**Work item**
Of the lines listed below, return exactly those that run from the line containing "change (meta_list (set_data_list" through the line containing "(Z.of_nat i) Hslab", both included.

**Records shown**
== Segment start ==

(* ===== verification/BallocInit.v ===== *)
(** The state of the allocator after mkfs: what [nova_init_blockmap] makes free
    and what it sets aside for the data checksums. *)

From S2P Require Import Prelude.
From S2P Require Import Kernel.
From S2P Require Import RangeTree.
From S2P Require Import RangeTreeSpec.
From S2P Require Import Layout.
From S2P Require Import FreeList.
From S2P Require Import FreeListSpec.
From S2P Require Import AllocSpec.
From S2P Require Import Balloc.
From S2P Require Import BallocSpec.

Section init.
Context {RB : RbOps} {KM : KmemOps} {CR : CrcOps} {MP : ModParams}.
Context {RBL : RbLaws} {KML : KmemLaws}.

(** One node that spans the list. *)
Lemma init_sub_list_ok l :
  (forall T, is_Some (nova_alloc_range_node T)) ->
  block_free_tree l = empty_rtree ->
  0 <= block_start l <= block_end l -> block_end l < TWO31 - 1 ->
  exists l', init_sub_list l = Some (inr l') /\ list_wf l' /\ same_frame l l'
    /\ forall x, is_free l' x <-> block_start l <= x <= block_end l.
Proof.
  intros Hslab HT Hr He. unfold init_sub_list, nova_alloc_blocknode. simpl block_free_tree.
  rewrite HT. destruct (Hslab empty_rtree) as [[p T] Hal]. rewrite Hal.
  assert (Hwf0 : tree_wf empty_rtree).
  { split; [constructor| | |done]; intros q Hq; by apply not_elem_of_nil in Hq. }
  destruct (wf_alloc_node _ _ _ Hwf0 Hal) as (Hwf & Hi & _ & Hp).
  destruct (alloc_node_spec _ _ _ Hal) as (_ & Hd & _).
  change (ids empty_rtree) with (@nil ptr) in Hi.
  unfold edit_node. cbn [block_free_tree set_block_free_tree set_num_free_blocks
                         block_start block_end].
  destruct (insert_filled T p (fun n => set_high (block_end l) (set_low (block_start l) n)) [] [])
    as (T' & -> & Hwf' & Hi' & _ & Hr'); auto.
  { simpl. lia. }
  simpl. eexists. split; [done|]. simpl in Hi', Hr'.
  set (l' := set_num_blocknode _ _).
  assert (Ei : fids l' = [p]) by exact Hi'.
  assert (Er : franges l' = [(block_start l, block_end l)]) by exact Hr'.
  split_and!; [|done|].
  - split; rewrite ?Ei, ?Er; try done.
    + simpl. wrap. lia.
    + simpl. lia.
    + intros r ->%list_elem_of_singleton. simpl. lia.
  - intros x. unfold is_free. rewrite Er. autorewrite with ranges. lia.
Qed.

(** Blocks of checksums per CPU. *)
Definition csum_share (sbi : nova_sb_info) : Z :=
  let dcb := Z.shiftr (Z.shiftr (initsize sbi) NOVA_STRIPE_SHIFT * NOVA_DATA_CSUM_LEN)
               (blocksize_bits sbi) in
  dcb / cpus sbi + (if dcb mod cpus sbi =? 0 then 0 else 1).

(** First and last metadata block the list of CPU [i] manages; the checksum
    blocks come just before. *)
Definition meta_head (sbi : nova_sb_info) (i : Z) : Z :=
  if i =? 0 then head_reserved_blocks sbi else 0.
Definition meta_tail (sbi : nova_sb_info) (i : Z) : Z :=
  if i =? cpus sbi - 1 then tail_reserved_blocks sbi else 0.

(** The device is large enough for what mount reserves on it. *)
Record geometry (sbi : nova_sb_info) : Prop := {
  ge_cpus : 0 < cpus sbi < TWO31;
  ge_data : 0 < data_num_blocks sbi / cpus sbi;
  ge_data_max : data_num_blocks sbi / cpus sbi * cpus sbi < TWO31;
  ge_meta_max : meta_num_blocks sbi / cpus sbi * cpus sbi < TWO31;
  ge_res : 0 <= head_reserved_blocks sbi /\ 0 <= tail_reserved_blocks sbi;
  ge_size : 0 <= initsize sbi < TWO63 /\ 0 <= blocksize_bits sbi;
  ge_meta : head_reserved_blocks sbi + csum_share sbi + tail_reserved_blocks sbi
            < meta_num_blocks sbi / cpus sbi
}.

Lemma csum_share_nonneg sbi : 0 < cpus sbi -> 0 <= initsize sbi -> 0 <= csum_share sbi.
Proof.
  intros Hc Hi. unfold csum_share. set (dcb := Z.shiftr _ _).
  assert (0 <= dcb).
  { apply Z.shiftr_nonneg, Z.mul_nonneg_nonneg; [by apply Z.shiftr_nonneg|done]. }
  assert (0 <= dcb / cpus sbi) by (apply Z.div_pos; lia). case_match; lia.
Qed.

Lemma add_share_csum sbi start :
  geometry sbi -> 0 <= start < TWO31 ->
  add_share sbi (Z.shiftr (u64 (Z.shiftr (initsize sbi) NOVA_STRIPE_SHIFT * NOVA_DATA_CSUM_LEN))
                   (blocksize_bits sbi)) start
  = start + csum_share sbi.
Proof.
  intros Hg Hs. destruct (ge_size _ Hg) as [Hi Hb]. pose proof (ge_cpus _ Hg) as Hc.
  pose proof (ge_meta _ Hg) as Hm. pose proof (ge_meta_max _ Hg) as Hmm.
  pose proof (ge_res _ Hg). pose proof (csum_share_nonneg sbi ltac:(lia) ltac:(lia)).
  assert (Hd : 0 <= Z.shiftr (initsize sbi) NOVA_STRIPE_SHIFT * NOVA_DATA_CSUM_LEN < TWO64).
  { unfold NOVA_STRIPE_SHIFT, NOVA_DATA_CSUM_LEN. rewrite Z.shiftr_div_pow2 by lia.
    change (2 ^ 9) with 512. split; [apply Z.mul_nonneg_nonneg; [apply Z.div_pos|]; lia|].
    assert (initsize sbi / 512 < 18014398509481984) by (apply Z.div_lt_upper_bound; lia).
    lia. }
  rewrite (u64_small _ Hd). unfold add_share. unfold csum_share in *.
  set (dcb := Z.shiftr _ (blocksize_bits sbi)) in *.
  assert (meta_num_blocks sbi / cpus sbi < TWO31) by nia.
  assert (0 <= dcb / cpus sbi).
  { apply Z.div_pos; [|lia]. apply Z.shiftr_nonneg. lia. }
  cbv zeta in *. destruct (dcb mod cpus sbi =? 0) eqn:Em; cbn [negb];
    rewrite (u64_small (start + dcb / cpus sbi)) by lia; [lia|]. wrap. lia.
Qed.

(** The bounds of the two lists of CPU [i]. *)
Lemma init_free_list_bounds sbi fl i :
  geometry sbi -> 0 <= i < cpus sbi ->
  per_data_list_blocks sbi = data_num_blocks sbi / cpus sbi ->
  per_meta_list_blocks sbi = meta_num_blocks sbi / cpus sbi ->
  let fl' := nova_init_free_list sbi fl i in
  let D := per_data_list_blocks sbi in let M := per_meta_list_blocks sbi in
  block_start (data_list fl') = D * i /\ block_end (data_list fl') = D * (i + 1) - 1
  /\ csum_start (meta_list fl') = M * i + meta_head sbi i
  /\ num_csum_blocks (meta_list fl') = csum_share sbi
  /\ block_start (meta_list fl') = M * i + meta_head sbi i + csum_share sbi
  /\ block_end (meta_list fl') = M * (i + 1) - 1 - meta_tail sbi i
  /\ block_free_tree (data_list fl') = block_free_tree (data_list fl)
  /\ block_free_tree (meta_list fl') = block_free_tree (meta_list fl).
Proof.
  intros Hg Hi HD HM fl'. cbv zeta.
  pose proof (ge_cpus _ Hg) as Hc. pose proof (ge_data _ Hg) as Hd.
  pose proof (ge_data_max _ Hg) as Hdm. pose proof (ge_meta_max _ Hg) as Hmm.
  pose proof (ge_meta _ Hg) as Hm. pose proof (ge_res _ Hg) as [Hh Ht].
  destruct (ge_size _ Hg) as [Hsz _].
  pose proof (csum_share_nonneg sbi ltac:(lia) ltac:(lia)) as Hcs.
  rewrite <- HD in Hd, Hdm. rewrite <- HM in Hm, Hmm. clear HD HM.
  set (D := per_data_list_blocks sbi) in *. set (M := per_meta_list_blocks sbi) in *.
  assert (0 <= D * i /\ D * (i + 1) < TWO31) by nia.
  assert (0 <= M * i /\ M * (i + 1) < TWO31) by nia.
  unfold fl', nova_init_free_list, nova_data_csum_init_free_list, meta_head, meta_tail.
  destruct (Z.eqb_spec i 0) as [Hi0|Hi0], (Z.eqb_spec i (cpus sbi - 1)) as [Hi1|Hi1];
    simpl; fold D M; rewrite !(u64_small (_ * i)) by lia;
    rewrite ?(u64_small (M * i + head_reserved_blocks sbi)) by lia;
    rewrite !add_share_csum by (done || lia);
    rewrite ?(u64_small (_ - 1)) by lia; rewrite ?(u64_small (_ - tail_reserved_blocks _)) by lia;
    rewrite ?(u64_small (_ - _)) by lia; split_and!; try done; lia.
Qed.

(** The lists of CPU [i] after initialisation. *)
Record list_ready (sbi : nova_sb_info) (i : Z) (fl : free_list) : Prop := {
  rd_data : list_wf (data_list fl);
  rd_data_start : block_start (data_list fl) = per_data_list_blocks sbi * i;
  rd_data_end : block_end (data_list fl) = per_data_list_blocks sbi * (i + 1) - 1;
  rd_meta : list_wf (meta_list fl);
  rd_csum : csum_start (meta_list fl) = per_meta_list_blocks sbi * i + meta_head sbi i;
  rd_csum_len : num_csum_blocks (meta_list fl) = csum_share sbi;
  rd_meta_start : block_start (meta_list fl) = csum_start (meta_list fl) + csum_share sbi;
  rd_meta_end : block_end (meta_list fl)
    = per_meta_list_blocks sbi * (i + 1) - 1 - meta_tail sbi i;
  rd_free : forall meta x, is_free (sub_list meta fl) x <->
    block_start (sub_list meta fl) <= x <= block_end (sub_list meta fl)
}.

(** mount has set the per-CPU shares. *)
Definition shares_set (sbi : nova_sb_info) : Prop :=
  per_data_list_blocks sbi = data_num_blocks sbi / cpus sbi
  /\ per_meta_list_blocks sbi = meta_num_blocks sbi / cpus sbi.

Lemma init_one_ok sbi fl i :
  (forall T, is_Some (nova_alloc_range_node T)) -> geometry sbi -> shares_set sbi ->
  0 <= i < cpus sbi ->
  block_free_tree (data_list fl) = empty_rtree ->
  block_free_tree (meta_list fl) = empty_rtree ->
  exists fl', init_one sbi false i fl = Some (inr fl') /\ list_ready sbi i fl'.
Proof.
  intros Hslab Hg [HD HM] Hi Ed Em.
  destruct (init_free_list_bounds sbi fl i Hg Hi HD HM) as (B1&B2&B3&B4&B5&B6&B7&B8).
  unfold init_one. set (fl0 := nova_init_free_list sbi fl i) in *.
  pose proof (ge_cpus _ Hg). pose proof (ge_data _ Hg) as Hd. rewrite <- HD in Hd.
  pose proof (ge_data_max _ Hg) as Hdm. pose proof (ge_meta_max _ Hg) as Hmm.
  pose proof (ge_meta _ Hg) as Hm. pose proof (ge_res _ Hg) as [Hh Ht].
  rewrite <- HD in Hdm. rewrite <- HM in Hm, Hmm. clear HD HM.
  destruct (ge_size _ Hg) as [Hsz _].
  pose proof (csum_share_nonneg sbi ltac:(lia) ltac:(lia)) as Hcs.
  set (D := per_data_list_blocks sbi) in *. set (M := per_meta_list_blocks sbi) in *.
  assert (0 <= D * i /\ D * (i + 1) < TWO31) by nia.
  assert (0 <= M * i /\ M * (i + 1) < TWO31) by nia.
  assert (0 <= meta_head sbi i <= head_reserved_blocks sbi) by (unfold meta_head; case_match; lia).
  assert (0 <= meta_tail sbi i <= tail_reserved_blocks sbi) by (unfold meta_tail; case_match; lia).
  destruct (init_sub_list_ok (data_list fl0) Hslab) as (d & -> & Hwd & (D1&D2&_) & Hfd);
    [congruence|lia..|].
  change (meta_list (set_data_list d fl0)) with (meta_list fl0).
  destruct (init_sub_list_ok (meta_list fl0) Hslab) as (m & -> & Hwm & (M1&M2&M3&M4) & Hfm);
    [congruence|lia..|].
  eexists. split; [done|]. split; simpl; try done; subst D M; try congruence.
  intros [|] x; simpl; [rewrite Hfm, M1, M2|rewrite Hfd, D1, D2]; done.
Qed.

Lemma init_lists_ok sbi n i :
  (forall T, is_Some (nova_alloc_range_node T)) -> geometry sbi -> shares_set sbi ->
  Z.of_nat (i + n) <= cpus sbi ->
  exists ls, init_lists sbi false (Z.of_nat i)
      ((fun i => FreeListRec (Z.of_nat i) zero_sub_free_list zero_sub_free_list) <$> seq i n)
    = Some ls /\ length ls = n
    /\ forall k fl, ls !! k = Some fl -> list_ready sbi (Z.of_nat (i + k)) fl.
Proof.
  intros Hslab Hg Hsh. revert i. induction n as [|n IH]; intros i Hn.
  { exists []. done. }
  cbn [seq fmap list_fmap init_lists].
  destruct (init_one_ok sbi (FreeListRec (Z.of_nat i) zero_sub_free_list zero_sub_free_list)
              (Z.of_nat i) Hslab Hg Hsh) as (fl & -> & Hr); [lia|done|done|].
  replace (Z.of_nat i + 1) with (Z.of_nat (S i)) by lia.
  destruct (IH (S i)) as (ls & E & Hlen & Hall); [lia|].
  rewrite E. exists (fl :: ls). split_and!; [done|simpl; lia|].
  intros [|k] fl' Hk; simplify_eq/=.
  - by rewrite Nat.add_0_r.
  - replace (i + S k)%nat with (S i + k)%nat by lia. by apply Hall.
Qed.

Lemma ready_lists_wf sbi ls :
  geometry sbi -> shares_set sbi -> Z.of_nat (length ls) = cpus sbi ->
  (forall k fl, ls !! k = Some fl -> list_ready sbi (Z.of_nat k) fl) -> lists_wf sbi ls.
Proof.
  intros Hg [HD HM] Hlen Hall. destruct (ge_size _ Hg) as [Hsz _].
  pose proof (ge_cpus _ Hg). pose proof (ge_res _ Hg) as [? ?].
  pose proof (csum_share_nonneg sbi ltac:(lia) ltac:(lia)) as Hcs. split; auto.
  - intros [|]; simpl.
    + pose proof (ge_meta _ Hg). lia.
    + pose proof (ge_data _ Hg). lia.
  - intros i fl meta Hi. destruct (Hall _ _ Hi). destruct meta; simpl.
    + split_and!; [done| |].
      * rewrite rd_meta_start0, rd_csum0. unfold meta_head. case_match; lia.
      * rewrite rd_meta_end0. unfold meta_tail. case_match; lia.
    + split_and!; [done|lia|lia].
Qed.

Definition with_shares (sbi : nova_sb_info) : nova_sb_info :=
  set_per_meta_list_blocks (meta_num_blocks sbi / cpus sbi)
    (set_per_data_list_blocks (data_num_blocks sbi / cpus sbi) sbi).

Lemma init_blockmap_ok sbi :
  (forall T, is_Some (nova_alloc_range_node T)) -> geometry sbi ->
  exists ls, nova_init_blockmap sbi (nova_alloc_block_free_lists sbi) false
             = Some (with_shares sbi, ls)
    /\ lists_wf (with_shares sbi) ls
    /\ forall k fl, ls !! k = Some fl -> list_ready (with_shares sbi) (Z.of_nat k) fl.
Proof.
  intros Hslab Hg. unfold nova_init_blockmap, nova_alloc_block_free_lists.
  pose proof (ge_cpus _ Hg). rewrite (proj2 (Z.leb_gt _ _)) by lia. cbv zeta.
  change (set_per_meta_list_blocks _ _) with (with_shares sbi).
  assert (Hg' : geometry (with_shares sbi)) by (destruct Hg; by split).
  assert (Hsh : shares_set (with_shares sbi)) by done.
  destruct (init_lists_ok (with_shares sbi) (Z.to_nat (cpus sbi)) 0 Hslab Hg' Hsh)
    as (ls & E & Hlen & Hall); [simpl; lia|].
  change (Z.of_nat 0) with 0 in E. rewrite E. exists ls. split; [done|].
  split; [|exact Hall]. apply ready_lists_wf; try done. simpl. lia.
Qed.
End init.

== Segment end ==
== Segment start ==

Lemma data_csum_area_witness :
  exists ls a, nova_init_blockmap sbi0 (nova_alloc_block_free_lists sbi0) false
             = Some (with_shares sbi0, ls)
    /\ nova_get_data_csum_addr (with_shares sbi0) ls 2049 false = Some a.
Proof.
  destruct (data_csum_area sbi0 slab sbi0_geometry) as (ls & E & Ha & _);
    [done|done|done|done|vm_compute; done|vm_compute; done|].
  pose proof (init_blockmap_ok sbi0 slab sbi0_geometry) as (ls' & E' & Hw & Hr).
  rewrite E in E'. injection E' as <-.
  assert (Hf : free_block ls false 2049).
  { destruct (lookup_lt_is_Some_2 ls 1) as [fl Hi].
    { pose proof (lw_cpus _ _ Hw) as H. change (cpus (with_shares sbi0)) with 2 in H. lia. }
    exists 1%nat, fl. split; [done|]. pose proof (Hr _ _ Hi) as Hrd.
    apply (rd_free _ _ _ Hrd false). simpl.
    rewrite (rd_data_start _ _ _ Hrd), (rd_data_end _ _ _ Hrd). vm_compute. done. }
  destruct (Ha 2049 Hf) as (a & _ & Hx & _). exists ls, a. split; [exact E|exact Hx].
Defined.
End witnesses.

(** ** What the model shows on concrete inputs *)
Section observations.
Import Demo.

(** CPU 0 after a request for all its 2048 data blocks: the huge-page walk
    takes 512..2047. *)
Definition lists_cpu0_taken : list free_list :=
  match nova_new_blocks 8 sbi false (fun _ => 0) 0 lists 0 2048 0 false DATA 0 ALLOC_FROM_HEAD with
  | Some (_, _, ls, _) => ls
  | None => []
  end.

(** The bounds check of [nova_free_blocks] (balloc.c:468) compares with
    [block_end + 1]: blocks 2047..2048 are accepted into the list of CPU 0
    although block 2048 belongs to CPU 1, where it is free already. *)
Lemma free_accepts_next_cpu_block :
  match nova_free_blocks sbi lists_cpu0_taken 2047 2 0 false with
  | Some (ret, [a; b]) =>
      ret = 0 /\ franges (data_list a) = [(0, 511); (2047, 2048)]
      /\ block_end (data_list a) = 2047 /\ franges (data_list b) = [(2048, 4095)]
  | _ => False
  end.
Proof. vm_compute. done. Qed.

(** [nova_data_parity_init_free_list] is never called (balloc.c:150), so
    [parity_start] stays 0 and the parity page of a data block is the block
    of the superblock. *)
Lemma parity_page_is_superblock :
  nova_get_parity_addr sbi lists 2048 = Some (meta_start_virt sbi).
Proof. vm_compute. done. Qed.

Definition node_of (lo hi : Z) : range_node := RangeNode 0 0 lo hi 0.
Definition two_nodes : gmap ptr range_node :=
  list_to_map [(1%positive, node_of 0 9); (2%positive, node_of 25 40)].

== Segment end ==
== Segment start ==

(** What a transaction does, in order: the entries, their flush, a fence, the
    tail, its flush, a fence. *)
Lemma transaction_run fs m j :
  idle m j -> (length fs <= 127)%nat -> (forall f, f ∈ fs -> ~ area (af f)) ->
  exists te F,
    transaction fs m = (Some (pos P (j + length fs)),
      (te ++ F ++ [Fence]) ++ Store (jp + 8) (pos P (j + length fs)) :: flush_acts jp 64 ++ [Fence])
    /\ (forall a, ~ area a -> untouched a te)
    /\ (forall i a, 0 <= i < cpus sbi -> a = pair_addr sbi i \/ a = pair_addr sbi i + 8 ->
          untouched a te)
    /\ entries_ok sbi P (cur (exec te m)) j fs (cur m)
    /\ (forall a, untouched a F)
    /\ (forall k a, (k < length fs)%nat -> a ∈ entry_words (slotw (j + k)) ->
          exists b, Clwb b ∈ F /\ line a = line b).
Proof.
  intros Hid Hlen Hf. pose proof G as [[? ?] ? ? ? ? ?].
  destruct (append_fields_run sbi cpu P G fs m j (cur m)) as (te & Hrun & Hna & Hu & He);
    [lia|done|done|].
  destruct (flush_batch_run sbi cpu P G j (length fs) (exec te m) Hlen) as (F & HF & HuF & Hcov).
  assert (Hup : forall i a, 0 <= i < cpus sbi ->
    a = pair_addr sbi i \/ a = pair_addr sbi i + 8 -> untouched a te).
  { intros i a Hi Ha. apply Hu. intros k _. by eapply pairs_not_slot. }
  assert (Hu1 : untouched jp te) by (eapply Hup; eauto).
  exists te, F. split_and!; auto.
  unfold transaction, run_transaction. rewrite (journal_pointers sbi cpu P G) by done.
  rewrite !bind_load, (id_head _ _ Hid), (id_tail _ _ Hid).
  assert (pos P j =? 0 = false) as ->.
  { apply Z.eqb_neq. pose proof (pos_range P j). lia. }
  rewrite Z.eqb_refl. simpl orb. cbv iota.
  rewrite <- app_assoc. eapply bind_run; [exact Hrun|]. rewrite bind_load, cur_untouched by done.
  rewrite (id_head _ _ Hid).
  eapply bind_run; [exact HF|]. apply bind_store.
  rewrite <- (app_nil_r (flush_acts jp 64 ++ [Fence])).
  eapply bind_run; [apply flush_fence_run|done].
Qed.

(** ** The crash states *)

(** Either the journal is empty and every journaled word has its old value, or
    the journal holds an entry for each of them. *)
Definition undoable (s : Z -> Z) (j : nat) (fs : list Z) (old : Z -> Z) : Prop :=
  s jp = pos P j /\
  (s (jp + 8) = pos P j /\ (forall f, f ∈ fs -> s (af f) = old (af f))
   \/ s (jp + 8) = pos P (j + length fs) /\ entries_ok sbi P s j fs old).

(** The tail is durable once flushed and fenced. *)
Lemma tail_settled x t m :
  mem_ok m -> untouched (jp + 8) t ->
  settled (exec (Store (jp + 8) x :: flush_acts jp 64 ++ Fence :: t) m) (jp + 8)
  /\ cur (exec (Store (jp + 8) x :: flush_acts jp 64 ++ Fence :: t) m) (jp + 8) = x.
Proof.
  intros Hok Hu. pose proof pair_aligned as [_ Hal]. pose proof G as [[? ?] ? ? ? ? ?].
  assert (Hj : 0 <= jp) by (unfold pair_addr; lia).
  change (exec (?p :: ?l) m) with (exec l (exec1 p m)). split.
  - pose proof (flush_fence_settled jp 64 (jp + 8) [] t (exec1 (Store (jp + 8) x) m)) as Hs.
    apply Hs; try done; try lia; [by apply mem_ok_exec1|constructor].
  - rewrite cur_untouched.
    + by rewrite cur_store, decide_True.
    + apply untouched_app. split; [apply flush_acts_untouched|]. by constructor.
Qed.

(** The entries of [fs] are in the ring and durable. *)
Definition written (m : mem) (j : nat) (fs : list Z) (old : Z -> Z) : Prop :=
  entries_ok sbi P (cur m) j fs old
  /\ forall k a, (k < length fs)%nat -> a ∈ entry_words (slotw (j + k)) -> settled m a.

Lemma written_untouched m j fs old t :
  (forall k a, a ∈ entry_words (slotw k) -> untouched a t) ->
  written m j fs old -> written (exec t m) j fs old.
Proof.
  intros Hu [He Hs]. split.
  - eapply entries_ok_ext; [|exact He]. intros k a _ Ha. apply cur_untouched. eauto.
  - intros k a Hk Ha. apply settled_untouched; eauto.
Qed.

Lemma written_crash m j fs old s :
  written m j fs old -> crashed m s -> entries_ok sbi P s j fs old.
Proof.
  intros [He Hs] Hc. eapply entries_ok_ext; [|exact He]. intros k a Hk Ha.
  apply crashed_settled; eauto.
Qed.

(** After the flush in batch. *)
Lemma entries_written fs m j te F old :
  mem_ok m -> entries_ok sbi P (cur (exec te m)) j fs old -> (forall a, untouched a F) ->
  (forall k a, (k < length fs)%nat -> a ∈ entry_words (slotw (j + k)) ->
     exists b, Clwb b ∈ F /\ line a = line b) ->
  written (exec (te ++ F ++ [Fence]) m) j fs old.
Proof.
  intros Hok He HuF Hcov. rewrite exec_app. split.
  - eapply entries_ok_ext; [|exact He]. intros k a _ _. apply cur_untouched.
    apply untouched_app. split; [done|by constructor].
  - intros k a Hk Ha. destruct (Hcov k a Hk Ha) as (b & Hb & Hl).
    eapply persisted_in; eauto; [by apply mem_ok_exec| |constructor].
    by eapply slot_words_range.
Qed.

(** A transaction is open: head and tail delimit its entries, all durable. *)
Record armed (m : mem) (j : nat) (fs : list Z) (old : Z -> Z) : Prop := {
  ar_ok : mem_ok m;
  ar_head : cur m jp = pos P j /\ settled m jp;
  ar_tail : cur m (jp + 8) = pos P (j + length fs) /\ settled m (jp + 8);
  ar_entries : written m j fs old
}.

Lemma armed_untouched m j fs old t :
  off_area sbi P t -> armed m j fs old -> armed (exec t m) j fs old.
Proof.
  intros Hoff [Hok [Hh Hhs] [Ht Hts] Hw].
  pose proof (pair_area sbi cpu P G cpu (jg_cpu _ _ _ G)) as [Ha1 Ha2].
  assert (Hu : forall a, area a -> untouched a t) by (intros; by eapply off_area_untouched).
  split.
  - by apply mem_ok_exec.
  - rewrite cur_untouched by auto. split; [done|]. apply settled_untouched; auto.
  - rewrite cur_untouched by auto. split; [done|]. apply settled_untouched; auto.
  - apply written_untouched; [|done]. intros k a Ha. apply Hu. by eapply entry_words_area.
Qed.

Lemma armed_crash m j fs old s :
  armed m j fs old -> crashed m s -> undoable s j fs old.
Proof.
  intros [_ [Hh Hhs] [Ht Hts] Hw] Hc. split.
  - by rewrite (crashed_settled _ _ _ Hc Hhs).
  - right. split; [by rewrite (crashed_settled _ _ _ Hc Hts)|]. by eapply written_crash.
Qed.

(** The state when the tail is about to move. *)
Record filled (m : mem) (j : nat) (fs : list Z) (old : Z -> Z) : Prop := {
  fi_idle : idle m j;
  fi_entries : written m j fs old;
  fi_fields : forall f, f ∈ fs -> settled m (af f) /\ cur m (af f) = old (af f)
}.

== Segment end ==

**Task answer**
  change (meta_list (set_data_list d fl0)) with (meta_list fl0).
  destruct (init_sub_list_ok (meta_list fl0) Hslab) as (m & -> & Hwm & (M1&M2&M3&M4) & Hfm);
    [congruence|lia..|].
  eexists. split; [done|]. split; simpl; try done; subst D M; try congruence.
  intros [|] x; simpl; [rewrite Hfm, M1, M2|rewrite Hfd, D1, D2]; done.
Qed.

Lemma init_lists_ok sbi n i :
  (forall T, is_Some (nova_alloc_range_node T)) -> geometry sbi -> shares_set sbi ->
  Z.of_nat (i + n) <= cpus sbi ->
  exists ls, init_lists sbi false (Z.of_nat i)
      ((fun i => FreeListRec (Z.of_nat i) zero_sub_free_list zero_sub_free_list) <$> seq i n)
    = Some ls /\ length ls = n
    /\ forall k fl, ls !! k = Some fl -> list_ready sbi (Z.of_nat (i + k)) fl.
Proof.
  intros Hslab Hg Hsh. revert i. induction n as [|n IH]; intros i Hn.
  { exists []. done. }
  cbn [seq fmap list_fmap init_lists].
  destruct (init_one_ok sbi (FreeListRec (Z.of_nat i) zero_sub_free_list zero_sub_free_list)
              (Z.of_nat i) Hslab Hg Hsh) as (fl & -> & Hr); [lia|done|done|].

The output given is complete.